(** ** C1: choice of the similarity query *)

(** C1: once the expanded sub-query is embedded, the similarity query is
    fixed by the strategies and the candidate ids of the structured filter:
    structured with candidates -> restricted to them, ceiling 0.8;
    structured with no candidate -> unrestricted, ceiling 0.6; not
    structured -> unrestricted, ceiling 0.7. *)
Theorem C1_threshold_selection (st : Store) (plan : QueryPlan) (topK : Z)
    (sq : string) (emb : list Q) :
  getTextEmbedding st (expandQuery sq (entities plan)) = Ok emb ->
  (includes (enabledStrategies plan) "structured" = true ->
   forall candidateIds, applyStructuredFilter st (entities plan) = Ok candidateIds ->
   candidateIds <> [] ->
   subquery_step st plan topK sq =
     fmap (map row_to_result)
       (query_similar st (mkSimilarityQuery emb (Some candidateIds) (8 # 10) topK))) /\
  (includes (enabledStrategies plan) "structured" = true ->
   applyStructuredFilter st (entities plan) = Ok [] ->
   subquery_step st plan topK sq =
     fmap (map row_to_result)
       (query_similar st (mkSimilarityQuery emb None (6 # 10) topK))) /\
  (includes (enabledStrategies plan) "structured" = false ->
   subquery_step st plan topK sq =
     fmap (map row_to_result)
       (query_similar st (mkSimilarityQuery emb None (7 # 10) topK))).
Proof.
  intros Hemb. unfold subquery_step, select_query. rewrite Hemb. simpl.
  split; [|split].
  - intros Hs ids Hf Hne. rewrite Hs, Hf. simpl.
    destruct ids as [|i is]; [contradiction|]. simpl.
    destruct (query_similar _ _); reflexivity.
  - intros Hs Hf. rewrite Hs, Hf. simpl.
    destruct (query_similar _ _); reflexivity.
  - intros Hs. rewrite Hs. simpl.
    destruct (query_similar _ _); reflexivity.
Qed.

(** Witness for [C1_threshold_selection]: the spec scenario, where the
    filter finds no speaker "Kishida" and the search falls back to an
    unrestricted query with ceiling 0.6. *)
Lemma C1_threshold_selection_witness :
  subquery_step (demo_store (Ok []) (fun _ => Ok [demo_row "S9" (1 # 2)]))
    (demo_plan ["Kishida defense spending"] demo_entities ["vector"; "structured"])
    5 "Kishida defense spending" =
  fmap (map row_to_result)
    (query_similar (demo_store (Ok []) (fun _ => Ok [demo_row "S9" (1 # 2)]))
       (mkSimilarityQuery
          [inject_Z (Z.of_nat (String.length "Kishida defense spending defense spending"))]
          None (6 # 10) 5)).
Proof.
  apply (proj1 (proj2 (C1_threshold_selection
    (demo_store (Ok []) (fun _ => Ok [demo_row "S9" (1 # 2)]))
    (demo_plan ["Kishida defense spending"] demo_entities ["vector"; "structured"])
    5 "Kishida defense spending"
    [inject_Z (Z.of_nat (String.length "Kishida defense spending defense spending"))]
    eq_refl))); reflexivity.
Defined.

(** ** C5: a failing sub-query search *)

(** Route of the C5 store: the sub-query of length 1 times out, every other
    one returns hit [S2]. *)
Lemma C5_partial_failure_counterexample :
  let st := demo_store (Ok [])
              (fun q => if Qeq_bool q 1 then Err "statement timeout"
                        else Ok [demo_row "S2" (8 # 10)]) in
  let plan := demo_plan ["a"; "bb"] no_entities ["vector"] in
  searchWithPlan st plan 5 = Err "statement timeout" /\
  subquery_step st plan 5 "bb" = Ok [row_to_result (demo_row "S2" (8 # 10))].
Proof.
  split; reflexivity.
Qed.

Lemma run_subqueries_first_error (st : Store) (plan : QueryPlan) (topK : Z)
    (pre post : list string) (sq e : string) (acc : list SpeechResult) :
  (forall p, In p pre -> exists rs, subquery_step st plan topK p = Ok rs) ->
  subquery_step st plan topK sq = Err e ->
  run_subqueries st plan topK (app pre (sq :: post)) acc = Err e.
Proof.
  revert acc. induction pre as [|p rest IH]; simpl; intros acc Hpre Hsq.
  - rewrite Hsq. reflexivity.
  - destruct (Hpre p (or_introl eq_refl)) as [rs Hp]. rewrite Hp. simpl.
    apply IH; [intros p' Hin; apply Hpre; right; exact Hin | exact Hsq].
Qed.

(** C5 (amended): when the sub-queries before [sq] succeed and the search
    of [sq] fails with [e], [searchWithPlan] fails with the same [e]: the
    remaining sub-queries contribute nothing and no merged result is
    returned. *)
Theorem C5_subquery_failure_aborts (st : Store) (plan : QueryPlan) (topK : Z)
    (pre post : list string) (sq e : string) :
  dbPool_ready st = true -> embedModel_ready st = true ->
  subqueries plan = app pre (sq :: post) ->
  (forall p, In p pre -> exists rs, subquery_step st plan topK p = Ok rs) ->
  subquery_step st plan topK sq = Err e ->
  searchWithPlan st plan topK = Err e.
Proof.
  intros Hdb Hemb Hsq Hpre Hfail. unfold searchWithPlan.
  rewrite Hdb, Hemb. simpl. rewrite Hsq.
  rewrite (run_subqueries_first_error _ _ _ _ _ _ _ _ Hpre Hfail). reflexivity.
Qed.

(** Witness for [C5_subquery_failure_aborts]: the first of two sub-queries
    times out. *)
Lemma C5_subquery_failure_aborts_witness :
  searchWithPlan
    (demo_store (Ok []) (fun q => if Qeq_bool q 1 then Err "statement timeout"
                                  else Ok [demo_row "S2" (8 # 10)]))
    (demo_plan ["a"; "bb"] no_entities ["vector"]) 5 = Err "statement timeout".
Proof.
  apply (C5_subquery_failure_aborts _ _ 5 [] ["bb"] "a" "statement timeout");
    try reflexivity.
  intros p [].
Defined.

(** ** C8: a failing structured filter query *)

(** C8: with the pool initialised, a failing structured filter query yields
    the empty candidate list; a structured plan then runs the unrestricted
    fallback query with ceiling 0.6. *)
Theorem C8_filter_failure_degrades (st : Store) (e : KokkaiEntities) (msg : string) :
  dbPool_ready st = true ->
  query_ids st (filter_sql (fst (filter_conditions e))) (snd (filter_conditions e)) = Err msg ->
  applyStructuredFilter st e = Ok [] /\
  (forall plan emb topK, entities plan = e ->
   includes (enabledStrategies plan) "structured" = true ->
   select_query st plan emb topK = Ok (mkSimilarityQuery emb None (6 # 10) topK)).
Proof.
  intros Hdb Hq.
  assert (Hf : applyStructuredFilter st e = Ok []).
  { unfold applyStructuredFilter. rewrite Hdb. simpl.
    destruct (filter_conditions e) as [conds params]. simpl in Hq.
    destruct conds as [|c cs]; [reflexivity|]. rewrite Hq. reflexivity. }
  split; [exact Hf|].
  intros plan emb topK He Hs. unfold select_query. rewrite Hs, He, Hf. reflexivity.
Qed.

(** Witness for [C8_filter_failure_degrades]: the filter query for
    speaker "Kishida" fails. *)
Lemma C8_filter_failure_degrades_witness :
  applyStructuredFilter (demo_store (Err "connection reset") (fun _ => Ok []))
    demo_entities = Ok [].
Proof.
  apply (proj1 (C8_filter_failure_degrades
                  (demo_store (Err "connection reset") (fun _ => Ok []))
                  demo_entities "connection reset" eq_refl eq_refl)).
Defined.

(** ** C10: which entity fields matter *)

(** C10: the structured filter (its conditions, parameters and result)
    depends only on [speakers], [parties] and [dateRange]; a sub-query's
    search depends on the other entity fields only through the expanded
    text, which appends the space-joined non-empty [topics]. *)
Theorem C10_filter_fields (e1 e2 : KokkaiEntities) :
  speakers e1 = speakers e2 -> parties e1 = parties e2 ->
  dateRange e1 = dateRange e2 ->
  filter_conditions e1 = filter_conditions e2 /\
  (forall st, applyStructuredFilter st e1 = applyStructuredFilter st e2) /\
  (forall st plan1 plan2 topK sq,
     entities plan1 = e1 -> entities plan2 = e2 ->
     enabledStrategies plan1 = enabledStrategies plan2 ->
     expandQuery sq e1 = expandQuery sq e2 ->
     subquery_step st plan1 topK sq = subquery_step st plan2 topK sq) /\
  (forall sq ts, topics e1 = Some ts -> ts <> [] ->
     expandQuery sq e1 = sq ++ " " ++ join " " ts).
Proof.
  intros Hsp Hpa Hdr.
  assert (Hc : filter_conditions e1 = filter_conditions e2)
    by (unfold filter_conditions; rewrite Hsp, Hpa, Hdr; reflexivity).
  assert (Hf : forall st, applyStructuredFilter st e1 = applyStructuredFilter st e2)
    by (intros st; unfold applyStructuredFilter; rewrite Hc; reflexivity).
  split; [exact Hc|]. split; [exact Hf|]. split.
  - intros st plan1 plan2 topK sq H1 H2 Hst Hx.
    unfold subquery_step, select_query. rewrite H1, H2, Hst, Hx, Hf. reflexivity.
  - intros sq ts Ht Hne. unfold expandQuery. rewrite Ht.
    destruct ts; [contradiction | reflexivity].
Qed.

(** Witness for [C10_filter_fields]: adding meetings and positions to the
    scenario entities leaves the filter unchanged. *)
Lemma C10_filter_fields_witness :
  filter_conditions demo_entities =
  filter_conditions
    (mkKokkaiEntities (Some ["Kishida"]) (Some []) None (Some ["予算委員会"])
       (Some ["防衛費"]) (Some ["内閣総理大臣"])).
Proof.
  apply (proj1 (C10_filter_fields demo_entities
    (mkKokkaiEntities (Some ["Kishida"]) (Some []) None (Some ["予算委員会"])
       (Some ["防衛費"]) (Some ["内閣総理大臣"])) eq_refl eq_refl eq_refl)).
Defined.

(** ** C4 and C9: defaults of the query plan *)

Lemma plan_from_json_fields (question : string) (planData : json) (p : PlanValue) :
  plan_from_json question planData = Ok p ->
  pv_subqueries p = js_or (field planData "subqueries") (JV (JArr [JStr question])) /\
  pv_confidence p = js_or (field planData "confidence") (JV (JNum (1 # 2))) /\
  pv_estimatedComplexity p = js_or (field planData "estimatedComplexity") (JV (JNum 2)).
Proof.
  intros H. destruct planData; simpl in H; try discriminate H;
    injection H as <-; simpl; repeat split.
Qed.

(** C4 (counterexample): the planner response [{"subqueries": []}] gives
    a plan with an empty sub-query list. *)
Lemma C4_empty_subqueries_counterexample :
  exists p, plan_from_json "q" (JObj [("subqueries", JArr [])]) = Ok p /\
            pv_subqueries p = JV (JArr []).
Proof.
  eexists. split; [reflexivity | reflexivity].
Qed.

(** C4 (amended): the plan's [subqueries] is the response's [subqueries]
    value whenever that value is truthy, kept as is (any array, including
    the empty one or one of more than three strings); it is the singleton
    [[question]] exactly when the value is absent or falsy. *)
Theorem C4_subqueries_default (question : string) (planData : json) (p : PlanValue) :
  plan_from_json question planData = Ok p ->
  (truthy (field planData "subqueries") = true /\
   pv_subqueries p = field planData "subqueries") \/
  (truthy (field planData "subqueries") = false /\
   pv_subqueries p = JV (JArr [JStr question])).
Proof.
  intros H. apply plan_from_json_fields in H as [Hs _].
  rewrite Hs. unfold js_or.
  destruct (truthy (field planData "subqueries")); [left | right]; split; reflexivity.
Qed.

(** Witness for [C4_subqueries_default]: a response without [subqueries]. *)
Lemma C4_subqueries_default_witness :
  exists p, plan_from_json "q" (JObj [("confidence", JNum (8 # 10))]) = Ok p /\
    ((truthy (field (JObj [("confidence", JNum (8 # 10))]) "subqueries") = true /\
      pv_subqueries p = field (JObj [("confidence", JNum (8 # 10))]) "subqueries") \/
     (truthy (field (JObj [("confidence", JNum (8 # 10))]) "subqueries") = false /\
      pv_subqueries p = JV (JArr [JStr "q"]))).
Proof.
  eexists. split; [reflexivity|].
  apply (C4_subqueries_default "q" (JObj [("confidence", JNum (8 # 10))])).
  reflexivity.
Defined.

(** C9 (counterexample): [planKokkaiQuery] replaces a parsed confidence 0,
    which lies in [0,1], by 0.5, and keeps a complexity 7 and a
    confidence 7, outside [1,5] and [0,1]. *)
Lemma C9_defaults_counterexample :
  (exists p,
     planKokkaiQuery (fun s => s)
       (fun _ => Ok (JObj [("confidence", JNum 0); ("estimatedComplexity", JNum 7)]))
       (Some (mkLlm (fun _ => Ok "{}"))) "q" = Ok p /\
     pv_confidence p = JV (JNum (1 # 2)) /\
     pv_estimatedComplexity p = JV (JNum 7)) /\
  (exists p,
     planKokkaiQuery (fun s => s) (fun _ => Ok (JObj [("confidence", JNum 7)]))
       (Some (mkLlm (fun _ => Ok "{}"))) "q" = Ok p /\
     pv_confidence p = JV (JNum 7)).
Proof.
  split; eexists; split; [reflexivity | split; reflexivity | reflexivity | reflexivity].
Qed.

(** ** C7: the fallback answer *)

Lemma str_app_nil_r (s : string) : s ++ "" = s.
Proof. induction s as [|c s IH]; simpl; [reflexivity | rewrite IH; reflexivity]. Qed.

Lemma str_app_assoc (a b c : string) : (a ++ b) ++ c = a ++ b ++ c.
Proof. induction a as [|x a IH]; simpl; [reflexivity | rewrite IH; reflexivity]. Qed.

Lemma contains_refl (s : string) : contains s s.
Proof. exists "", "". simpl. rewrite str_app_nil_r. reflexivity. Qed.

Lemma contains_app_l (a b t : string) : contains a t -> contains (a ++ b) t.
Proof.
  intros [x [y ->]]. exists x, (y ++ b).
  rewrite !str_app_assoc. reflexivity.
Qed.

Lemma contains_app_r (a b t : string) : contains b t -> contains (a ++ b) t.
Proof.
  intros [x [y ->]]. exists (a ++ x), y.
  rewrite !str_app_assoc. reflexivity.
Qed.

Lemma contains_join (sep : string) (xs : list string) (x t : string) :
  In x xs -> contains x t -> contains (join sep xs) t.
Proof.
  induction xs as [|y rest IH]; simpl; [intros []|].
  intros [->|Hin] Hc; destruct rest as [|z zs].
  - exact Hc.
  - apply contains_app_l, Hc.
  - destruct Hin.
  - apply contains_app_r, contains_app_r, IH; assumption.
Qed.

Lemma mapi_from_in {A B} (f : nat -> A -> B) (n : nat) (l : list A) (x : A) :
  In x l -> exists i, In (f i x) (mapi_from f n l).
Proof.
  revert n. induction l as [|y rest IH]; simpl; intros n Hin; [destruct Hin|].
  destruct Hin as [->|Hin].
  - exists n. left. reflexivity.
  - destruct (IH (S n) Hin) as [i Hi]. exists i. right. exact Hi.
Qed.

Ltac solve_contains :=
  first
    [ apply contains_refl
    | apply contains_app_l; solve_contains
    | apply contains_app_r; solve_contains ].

■ ■ ■

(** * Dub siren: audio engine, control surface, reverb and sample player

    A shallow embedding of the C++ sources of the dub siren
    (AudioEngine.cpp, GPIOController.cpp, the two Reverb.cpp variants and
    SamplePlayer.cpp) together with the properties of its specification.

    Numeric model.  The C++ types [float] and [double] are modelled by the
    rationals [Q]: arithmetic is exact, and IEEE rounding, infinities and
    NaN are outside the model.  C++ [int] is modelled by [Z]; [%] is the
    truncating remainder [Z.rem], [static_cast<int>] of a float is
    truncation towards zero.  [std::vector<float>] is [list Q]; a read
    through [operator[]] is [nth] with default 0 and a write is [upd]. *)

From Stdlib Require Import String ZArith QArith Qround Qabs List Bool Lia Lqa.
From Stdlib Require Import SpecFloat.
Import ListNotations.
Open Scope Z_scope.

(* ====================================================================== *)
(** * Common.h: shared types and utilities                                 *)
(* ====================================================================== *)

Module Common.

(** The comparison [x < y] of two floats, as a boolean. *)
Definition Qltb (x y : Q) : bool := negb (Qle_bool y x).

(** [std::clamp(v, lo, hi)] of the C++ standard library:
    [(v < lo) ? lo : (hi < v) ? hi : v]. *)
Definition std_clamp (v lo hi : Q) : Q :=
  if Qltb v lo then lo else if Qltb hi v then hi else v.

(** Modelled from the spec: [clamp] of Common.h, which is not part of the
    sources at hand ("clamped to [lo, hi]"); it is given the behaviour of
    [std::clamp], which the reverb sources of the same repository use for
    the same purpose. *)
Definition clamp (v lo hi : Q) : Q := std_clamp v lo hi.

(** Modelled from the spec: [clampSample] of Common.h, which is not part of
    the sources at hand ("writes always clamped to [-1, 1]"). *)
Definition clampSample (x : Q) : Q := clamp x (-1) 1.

■ ■ ■

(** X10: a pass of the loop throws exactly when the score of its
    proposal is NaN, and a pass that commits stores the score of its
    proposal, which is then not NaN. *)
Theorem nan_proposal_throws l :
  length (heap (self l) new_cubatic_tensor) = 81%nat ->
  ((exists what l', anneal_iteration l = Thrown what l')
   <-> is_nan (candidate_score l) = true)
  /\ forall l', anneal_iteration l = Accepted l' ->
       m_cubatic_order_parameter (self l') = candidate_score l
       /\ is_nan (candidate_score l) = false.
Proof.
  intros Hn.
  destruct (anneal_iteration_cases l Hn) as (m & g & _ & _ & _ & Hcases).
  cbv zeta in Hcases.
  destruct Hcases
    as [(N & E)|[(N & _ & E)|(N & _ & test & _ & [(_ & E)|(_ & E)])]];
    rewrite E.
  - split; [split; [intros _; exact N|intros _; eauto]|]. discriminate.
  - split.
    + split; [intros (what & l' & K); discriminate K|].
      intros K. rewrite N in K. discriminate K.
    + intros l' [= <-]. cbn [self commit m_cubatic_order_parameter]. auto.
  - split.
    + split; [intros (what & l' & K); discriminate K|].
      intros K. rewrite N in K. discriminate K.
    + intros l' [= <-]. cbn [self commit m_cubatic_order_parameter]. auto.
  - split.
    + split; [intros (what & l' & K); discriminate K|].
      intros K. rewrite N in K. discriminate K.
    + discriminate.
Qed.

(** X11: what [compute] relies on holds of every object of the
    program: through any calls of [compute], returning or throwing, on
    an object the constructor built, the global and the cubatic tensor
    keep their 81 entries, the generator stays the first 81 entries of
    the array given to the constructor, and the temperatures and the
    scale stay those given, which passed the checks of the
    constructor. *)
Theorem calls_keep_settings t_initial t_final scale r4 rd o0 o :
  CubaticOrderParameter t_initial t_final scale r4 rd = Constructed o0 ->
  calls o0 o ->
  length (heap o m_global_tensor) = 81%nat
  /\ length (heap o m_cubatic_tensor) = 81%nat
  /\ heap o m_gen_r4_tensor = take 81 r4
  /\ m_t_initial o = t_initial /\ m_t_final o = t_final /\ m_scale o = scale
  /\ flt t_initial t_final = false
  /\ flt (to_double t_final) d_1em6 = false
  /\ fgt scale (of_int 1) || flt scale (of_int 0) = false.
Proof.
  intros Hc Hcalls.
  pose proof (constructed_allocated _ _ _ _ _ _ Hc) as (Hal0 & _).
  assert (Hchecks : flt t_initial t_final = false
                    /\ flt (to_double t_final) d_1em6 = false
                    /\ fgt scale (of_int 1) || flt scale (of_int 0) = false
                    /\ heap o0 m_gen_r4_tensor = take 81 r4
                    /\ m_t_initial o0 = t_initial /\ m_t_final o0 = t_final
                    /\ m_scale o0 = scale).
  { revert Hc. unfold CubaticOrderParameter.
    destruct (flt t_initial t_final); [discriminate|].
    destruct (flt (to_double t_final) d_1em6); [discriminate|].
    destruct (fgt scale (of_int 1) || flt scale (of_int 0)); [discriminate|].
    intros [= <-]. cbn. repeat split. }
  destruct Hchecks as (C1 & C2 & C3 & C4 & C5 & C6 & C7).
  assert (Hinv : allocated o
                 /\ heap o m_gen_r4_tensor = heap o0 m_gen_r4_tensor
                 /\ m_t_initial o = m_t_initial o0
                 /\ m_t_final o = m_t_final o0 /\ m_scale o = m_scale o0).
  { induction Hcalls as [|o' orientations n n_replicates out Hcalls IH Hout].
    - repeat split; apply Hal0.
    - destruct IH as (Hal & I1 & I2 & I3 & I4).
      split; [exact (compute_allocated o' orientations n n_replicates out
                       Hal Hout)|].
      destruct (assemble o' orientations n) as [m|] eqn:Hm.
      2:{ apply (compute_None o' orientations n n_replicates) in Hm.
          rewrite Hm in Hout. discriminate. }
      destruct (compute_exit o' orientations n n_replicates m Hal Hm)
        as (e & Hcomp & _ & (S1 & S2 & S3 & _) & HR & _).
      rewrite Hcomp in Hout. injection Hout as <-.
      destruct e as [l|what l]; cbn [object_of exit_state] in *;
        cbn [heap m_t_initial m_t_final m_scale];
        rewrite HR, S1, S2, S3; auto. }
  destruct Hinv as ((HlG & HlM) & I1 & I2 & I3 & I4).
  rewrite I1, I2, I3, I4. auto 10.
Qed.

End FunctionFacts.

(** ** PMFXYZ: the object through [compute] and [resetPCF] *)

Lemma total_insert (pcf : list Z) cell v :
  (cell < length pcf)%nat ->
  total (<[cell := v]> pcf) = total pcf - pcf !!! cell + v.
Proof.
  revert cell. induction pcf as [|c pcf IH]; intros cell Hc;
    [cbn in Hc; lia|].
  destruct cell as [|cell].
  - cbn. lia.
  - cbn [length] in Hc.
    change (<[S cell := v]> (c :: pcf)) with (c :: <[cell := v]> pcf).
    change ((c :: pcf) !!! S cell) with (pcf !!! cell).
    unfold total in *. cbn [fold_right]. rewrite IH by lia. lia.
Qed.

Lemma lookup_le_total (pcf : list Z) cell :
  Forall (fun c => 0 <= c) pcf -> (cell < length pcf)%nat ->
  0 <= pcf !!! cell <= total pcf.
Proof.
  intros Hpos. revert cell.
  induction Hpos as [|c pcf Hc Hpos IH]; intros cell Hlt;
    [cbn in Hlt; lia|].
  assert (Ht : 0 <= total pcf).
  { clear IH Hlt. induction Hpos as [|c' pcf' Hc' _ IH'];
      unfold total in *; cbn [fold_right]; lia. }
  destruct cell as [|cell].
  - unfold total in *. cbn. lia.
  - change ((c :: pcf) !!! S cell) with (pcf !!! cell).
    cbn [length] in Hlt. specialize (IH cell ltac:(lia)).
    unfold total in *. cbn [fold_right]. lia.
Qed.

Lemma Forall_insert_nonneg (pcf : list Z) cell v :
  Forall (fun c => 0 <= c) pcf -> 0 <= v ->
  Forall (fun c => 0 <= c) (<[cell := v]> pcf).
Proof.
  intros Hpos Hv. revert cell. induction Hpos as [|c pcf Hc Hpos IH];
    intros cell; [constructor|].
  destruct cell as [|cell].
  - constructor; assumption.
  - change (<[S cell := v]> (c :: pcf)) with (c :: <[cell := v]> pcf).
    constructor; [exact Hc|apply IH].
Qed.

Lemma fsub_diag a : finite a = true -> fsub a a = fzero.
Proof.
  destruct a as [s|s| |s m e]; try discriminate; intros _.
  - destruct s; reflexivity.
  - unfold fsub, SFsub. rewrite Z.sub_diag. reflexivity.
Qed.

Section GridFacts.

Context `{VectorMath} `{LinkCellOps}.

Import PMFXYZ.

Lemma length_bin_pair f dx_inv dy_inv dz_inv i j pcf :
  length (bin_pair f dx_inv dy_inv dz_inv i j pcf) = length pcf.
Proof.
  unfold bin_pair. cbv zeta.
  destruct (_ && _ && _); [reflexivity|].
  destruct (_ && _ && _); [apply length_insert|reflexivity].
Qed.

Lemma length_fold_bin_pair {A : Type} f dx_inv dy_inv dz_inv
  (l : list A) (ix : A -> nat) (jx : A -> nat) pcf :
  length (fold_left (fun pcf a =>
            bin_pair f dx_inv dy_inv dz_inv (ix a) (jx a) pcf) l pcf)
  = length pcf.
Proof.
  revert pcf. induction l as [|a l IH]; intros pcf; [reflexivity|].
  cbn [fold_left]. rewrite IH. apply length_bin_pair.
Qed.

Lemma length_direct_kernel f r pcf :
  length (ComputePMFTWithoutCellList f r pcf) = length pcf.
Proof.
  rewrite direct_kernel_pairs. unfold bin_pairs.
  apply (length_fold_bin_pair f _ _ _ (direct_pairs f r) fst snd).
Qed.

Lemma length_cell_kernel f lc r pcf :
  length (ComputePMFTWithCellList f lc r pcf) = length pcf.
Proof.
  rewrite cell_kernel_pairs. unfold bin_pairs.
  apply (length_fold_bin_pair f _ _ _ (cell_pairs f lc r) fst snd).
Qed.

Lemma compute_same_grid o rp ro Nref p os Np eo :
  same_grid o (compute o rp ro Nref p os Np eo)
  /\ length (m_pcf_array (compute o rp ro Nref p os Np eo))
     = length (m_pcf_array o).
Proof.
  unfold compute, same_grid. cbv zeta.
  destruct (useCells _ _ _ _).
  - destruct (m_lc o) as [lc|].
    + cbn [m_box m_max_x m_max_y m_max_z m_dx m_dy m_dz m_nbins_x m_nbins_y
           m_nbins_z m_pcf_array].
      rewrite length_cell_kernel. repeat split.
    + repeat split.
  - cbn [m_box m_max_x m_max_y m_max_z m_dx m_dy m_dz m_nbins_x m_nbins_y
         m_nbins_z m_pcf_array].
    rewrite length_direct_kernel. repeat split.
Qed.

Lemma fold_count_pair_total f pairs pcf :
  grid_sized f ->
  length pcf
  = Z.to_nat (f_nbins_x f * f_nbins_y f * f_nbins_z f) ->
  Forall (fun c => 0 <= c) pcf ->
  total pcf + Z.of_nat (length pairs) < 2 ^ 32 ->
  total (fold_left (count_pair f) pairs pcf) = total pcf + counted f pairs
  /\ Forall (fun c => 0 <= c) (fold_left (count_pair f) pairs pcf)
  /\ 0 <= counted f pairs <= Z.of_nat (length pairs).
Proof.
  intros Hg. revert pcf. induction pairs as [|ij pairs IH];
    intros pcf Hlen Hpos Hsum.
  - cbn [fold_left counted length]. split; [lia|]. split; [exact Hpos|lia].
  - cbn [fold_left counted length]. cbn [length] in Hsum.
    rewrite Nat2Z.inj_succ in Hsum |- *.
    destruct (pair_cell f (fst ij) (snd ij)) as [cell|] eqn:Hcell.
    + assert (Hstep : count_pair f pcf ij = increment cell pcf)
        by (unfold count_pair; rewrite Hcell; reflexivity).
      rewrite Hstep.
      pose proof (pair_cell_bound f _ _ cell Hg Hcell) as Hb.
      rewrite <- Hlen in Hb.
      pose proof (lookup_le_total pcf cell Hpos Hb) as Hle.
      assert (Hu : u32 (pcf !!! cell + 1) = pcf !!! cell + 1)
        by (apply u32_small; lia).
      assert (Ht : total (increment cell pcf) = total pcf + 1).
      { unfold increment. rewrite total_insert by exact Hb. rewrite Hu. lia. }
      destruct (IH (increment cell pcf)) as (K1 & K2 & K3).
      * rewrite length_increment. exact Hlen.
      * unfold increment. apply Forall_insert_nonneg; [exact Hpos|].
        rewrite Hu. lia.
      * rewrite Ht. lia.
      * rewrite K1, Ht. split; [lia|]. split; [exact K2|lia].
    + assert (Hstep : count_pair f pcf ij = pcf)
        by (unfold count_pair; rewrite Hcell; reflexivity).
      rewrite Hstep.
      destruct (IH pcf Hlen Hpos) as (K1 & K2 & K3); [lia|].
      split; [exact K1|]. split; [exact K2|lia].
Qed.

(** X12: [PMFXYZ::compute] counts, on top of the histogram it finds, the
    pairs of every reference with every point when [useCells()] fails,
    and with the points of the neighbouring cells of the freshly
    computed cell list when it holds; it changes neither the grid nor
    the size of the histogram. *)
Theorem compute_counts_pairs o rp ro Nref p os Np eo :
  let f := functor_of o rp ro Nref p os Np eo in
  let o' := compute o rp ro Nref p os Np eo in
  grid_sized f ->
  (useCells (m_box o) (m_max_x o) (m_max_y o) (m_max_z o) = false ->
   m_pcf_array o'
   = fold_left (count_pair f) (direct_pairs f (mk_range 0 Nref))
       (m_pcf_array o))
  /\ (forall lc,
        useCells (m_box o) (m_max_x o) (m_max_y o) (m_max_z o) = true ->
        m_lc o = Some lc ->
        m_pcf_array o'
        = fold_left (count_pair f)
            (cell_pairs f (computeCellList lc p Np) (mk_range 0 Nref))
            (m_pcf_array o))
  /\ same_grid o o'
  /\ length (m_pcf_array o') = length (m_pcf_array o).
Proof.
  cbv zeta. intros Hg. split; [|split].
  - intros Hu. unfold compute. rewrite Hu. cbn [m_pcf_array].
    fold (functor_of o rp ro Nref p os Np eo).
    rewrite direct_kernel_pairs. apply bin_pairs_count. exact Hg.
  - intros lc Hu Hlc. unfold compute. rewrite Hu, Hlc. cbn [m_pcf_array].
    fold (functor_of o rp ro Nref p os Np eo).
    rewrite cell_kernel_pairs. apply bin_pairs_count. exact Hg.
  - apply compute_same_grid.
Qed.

■ ■ ■

*GOAL OF THE EXERCISE*
Where the string "Hstep" appears in a line of the listing, copy that line.

*RESULT OF THIS TASK*
    + assert (Hstep : count_pair f pcf ij = increment cell pcf)
      rewrite Hstep.
    + assert (Hstep : count_pair f pcf ij = pcf)
      rewrite Hstep.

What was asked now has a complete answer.